The Musical Box

A tribute band or an Immaterial Heritage Live Museum

I consider myself a real fan of Genesis’ music and I have been ever since I was 15 years old. In fact, it was the album Selling England By the Pound that actually made me a fan of music in general. After I had heard it for the first time, I could not stop myself buying records; always with the hope, I then became to realize, to somehow recapture such an aesthetic, intellectual and emotional pleasures their music had given me for such a long time.

It goes without saying that I am particularly a fan of the Peter Gabriel’s era: I believe it is Genesis’ former years that every true fan loves the most, although several records from the early Collins-Banks-Hackett-Rutherford era are also highly appreciated too. Unfortunately, I was only 9 years old when Genesis came to Portugal to play The Lamb Lies Down on Broadway in Cascais, soon before the band was split in 1975. And, believe it or not, there were no other venues.

This made me go to Aula Magna in Lisbon the other day just to see The Musical Box, a Genesis tribute band formed in Canada in 1993 that plays the earlier Genesis’ albums, more specifically that created before the left of Peter Gabriel.

The Musical Box has not only Genesis’ agreement to play their music, but inclusively the band’s help to accurately re-create it. In addition, The Musical Box band was granted full access to the original album master tapes so they could correctly reproduce the sound live on stage. Since then, the band have been touring the world to perform setlists including themes from the albums Trespass, Nursery Cryme, Foxtrot, Selling England by the Pound, The Lamb lies Down on Broadway and A Trick of the Tail. I have heard that they are strikingly similar to my much-loved Genesis. They are known to be remarkable on stage, not only from the musical point of view, but also by all the scenery and performances, which are ‘obsessively’ studied to be as close as possible to the original.
Nevertheless, I have to emphasise that I never expected the concert to be as exceptional as it was. What is more, from how the audience behaved, I can assure the reader that almost all the audience felt the same.

Cartaz
Cartaz

Moving further, despite the fact that I am a fan of Genesis music, what made me write this note is my belief that ultimately The Musical Box are a case of a live museum of immaterial heritage. In deed, I particularly draw on Barbara Kirshenblatt-Gimblett holistic understanding that immaterial heritage must be performed to be transmitted to highlight the singularity and the relevance of The Musical Box work.
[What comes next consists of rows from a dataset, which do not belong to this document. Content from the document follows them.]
(** * DPLL solver variants and the Sudoku CNF encoder

    A shallow embedding of [dpll_variants.py] (the four solver classes and
    the factory [get_solver]), of [encoder.py] (the class [SATSolver],
    [to_cnf] and the helper [remove_index]) and of the task generation of
    [experiment_runner.py] ([get_timeout_for_size] and
    [generate_experiment_tasks]), followed by the properties established
    about them.

    Conventions of the embedding.
    - A literal is a [Z]; a clause is a [list Z]; a CNF is a list of clauses.
    - An assignment ([Dict[int, bool]]) is a [gmap Z bool]: the solvers only
      look keys up, insert keys, copy the dictionary and take its length,
      none of which observes the insertion order.
    - The dictionaries the code iterates over ([lit_count],
      [var_occurrences]) are association lists in insertion order, which is
      the order Python iterates them in.
    - A set is a duplicate-free list; the order in which Python enumerates
      a set is a parameter, [iter_order], of which the properties assume at
      most that it enumerates the elements of the set ([enumerates]).
    - The watched-literals solver stores and reinstalls dictionary objects,
      so its dictionaries live in a heap and its [assignment] attribute is
      a location; the other solvers never share a dictionary they write to.
    - Every method is a computation in the monad [M self], which threads the
      object ([self]) and ends in [Done], in [Raise] (a Python exception) or
      in [OutOfFuel].  Recursive calls and [while] loops consume one unit of
      fuel per call or iteration, so a run that ends in [OutOfFuel] stands
      for a run that does not return within that recursion/iteration
      budget. *)

From Stdlib Require Import ZArith List Bool String Lia.
From stdpp Require Import base option list gmap.
Import ListNotations.

Open Scope Z_scope.

(** ** Python outcomes and the state monad of a method call *)

Inductive exn : Type :=
| IndexError
| ValueError.

Inductive outcome (A : Type) : Type :=
| Done (a : A)
| Raise (e : exn)
| OutOfFuel.

Arguments Done {A} a.
Arguments Raise {A} e.
Arguments OutOfFuel {A}.

Definition M (S A : Type) : Type := S -> outcome (A * S).

Definition ret {S A : Type} (a : A) : M S A := fun s => Done (a, s).

Definition bind {S A B : Type} (c : M S A) (k : A -> M S B) : M S B :=
  fun s =>
    match c s with
    | Done (a, s') => k a s'
    | Raise e => Raise e
    | OutOfFuel => OutOfFuel
    end.

Definition get {S : Type} : M S S := fun s => Done (s, s).
Definition put {S : Type} (s : S) : M S unit := fun _ => Done (tt, s).
Definition modify {S : Type} (f : S -> S) : M S unit := fun s => Done (tt, f s).
Definition raise {S A : Type} (e : exn) : M S A := fun _ => Raise e.
Definition out_of_fuel {S A : Type} : M S A := fun _ => OutOfFuel.

Declare Scope py_scope.
Delimit Scope py_scope with py.
Notation "'let*' x ':=' c 'in' k" := (bind c (fun x => k))
  (at level 10, x pattern, c at level 100, k at level 200) : py_scope.
Notation "c ;; k" := (bind c (fun _ => k))
  (at level 100, k at level 200, right associativity) : py_scope.

(** A computation indexed by its fuel [returns] a value when some fuel
    budget lets it run to completion with that value. *)
Definition returns {A : Type} (c : nat -> outcome A) (a : A) : Prop :=
  exists fuel : nat, c fuel = Done a.

(** ** Python built-ins used by the sources *)

(** [range(lo, hi)] *)
Definition range (lo hi : Z) : list Z :=
  map (fun i : nat => lo + Z.of_nat i) (seq 0 (Z.to_nat (hi - lo))).

(** [x in l] for a list (or a set) of integers *)
Definition mem (x : Z) (l : list Z) : bool := existsb (Z.eqb x) l.

(** [i in l] for a list of indices *)
Definition mem_nat (i : nat) (l : list nat) : bool := existsb (Nat.eqb i) l.

(** [enumerate(l)] *)
Definition enumerate {A : Type} (l : list A) : list (nat * A) :=
  combine (seq 0 (length l)) l.

(** [min(x :: rest)] *)
Definition minimum (x : Z) (rest : list Z) : Z := fold_left Z.min rest x.

(** [d[k] += 1] on a [defaultdict(int)] kept in insertion order *)
Fixpoint count_incr (k : Z) (d : list (Z * nat)) : list (Z * nat) :=
  match d with
  | [] => [(k, 1%nat)]
  | (k', n) :: rest =>
      if k' =? k then (k', S n) :: rest else (k', n) :: count_incr k rest
  end.

(** [max(d.keys(), key=lambda k: d[k])]: the first key, in iteration order,
    whose count is maximal; [None] stands for the empty dictionary, which
    both callers test for before they call [max]. *)
Fixpoint max_key_from (best : Z) (best_n : nat) (d : list (Z * nat)) : Z :=
  match d with
  | [] => best
  | (k, n) :: rest =>
      if (best_n <? n)%nat then max_key_from k n rest
      else max_key_from best best_n rest
  end.

Definition max_key (d : list (Z * nat)) : option Z :=
  match d with
  | [] => None
  | (k, n) :: rest => Some (max_key_from k n rest)
  end.

(** The loop that serialises an assignment into a model: position [var]
    holds [var] when the assignment maps it to [True], and [-var] when it
    maps it to [False] or does not hold it.  The two spellings of the
    source, [var in a and a[var]] and [a.get(var, False)], agree. *)
Definition model_of (num_vars : Z) (a : gmap Z bool) : list Z :=
  map (fun var => match a !! var with
                  | Some true => var
                  | _ => - var
                  end)
      (range 1 (num_vars + 1)).

(** Python sets of integers, as duplicate-free lists in insertion order.
    The order in which Python iterates over a set is not the insertion
    order and is not specified; wherever the sources iterate over a set or
    turn one into a list, the embedding applies a separate enumeration
    function (the parameter [iter_order] below) to the set.  The embedding
    takes the order as a function of the set; in CPython it also depends on
    the history of the hash table (the resizes behind [set(a) | set(b)]).
    The properties are therefore stated for every enumeration function,
    and none concludes anything that depends on the order in which a set
    is enumerated. *)
Definition set_add (x : Z) (s : list Z) : list Z :=
  if mem x s then s else s ++ [x].

Definition set_of (l : list Z) : list Z :=
  fold_left (fun s x => set_add x s) l [].

Definition set_union (s1 s2 : list Z) : list Z :=
  fold_left (fun s x => set_add x s) s2 s1.

Definition set_discard (x : Z) (s : list Z) : list Z :=
  List.filter (fun y => negb (y =? x)) s.

Definition issubset (s1 s2 : list Z) : bool :=
  forallb (fun x => mem x s2) s1.

(** What is assumed of the order in which Python enumerates a set: the
    enumeration holds the elements of the set and nothing else. *)
Definition enumerates (iter_order : list Z -> list Z) : Prop :=
  forall s x, In x (iter_order s) <-> In x s.

(** One such enumeration: insertion order *)
Definition insertion_order (s : list Z) : list Z := s.

(** A method call on another object: the callee runs on its own state, and
    its outcome is handed to the caller together with the callee's final
    state. *)
Definition call {S S' A : Type} (c : M S' A) (callee : S') : M S (A * S') :=
  fun s =>
    match c callee with
    | Done r => Done (r, s)
    | Raise e => Raise e
    | OutOfFuel => OutOfFuel
    end.

(** ** SolverMetrics *)

Record SolverMetrics : Type := mkMetrics {
  decisions : nat;
  backtracks : nat;
  unit_propagations : nat;
  conflicts : nat
}.

Definition reset (_ : SolverMetrics) : SolverMetrics := mkMetrics 0 0 0 0.

Definition incr_decisions (m : SolverMetrics) : SolverMetrics :=
  mkMetrics (S (decisions m)) (backtracks m) (unit_propagations m) (conflicts m).
Definition incr_backtracks (m : SolverMetrics) : SolverMetrics :=
  mkMetrics (decisions m) (S (backtracks m)) (unit_propagations m) (conflicts m).
Definition incr_unit_propagations (m : SolverMetrics) : SolverMetrics :=
  mkMetrics (decisions m) (backtracks m) (S (unit_propagations m)) (conflicts m).
Definition incr_conflicts (m : SolverMetrics) : SolverMetrics :=
  mkMetrics (decisions m) (backtracks m) (unit_propagations m) (S (conflicts m)).

(** ** BaseDPLL *)

Module BaseDPLL.

Record t : Type := mk {
  num_vars : Z;
  clauses : list (list Z);
  metrics : SolverMetrics;
  assignment : gmap Z bool
}.

Definition __init__ (clauses : list (list Z)) (num_vars : Z) : t :=
  mk num_vars clauses (mkMetrics 0 0 0 0) ∅.

Definition set_metrics (f : SolverMetrics -> SolverMetrics) : M t unit :=
  modify (fun self => mk (num_vars self) (clauses self) (f (metrics self))
                         (assignment self)).

Definition set_assignment (a : gmap Z bool) : M t unit :=
  modify (fun self => mk (num_vars self) (clauses self) (metrics self) a).

(** [_assign_literal]: drop the clauses that hold [lit], strike [-lit]
    from the others. *)
Definition _assign_literal (clauses : list (list Z)) (lit : Z)
  : list (list Z) :=
  map (fun clause => List.filter (fun l => negb (l =? - lit)) clause)
      (List.filter (fun clause => negb (mem lit clause)) clauses).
One then might ask: but who decides about the value of Genesis popular music’s as ‘heritage’? I believe the number of fans clearly advocate to their music as heritage.
Furthermore, several authors coming from the fields of Ethnomusicology, Popular Music Studies, and Museum Studies – to mention only a few – have been insightfully advocating to this. To sum up, they have been reflecting on several initiatives taken by a range of public and private national actors: classic albums live, websites and blogs, national biographical dictionaries, museums and exhibitions, memorial plaques, statues celebrating idols, houses, key national texts and legislative documents, numerous DYI (do it yourself) personal and institutional actions engaged in the preservation and uses of popular music, musical and live events. I certainly subscribe to all of these interesting discussions.

Nevertheless, I also have to mention that I have never seen, so far, a more suitable approach to celebrating immaterial culture as heritage as this practice of a tribute band playing what cannot be played live anymore by an original band. It is the live performance which matches the fostering of heritage the best. Ultimately, a tribute band ends up being a live museum for immaterial heritage to be exhibited. This does not mean excluding popular music from the more conventional form of museums, which I also find insightful and engaging, but rather it broadens the approaches to this emergent form of heritage of popular music.

A final remark, why has UNESCO never acknowledged, drawn our attention to or even mentioned such initiatives, so far?